* [Required action]
The required output is the lines below from the line containing "fetchInvoiceNumByRef (reg_db (run_reg ex_run1))" to the line containing "pose proof ex_run1_held as Hx.", inclusive, retyped exactly. No other lines belong in it.

* [Material provided]
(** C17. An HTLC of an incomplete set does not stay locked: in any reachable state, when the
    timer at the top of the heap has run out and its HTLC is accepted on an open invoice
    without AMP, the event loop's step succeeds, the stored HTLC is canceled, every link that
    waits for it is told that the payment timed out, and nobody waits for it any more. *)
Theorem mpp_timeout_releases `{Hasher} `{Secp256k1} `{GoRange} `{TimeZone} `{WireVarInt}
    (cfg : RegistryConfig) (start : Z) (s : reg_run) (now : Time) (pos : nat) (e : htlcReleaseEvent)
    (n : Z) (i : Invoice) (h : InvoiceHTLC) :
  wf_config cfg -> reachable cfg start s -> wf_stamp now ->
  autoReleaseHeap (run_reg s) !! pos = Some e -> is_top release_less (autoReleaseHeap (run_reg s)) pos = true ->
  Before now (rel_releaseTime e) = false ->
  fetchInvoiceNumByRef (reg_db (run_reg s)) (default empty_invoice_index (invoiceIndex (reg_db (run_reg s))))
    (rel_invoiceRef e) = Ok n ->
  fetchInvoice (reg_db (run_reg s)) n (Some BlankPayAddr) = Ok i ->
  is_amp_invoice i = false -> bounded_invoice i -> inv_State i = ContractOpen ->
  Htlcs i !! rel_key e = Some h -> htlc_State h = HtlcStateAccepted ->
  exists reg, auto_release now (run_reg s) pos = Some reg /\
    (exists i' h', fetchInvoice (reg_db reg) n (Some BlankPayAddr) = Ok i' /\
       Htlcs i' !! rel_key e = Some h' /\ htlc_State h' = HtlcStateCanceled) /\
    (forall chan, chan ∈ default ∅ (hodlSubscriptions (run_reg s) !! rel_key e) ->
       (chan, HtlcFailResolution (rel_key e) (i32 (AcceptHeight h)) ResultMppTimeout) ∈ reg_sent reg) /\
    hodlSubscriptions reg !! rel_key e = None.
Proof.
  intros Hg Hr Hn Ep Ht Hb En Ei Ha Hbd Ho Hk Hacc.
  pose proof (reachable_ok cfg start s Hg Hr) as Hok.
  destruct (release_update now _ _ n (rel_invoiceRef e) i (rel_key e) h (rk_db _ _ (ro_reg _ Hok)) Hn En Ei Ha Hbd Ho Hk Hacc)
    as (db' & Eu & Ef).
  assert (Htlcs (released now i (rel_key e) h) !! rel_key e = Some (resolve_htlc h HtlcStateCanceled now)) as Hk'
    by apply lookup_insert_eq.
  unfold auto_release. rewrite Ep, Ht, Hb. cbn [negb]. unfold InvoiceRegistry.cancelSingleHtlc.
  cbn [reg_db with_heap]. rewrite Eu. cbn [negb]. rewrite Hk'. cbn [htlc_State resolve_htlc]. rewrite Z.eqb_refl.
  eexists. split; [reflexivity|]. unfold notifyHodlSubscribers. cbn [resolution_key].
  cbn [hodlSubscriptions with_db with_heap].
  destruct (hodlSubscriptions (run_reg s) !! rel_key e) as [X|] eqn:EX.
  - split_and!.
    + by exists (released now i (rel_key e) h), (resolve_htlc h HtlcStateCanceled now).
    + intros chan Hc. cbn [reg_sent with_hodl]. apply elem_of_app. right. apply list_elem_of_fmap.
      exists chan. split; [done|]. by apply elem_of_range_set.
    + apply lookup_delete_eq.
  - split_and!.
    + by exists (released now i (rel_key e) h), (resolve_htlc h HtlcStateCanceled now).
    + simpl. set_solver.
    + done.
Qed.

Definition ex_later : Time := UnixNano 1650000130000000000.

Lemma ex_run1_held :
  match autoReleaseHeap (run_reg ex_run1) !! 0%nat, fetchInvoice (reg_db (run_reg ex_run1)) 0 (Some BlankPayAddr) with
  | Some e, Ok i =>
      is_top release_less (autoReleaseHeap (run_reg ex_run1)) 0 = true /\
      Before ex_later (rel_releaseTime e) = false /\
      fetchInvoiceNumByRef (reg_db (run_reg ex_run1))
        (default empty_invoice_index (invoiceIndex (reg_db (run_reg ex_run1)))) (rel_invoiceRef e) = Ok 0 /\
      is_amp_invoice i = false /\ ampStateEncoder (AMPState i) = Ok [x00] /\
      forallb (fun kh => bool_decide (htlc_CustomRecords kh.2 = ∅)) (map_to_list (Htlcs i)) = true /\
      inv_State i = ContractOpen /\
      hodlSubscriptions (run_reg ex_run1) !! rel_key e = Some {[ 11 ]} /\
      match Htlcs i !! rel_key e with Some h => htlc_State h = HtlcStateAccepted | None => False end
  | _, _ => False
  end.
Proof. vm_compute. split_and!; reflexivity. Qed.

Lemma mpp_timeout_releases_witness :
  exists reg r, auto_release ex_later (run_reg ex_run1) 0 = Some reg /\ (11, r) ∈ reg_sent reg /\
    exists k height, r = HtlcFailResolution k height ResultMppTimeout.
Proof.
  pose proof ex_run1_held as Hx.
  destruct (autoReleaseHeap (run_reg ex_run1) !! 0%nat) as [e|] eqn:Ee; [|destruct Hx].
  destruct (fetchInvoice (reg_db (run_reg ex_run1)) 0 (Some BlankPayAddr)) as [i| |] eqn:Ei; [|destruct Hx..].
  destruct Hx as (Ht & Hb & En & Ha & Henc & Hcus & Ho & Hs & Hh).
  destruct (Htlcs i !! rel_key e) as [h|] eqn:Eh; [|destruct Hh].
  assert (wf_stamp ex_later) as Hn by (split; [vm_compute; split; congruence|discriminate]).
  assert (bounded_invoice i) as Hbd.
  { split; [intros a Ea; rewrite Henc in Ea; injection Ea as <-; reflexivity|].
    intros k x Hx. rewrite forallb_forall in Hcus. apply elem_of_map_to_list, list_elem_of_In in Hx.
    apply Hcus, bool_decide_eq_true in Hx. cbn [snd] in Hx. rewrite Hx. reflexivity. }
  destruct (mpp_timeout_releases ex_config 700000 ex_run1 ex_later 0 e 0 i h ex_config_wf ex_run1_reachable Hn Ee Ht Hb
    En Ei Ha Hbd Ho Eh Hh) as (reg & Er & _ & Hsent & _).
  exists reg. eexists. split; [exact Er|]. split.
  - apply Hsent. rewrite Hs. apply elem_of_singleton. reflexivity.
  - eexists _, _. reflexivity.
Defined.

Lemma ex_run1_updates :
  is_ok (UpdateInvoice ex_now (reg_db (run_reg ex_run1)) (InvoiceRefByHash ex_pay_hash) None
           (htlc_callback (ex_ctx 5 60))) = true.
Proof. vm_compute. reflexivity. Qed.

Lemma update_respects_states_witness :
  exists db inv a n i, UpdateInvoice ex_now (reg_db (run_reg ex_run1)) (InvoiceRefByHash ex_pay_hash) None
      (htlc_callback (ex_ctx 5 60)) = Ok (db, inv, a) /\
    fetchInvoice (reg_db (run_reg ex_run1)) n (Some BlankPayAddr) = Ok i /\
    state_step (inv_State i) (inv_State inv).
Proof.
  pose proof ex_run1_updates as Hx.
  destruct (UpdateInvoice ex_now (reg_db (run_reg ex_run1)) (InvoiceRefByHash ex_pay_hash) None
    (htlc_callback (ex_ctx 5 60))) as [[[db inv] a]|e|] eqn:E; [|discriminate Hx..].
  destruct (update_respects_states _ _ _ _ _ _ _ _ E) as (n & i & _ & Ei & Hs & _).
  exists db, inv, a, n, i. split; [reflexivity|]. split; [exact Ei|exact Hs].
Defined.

* [Task answer]
      fetchInvoiceNumByRef (reg_db (run_reg ex_run1))
        (default empty_invoice_index (invoiceIndex (reg_db (run_reg ex_run1)))) (rel_invoiceRef e) = Ok 0 /\
      is_amp_invoice i = false /\ ampStateEncoder (AMPState i) = Ok [x00] /\
      forallb (fun kh => bool_decide (htlc_CustomRecords kh.2 = ∅)) (map_to_list (Htlcs i)) = true /\
      inv_State i = ContractOpen /\
      hodlSubscriptions (run_reg ex_run1) !! rel_key e = Some {[ 11 ]} /\
      match Htlcs i !! rel_key e with Some h => htlc_State h = HtlcStateAccepted | None => False end
  | _, _ => False
  end.
Proof. vm_compute. split_and!; reflexivity. Qed.

Lemma mpp_timeout_releases_witness :
  exists reg r, auto_release ex_later (run_reg ex_run1) 0 = Some reg /\ (11, r) ∈ reg_sent reg /\
    exists k height, r = HtlcFailResolution k height ResultMppTimeout.
Proof.
  pose proof ex_run1_held as Hx.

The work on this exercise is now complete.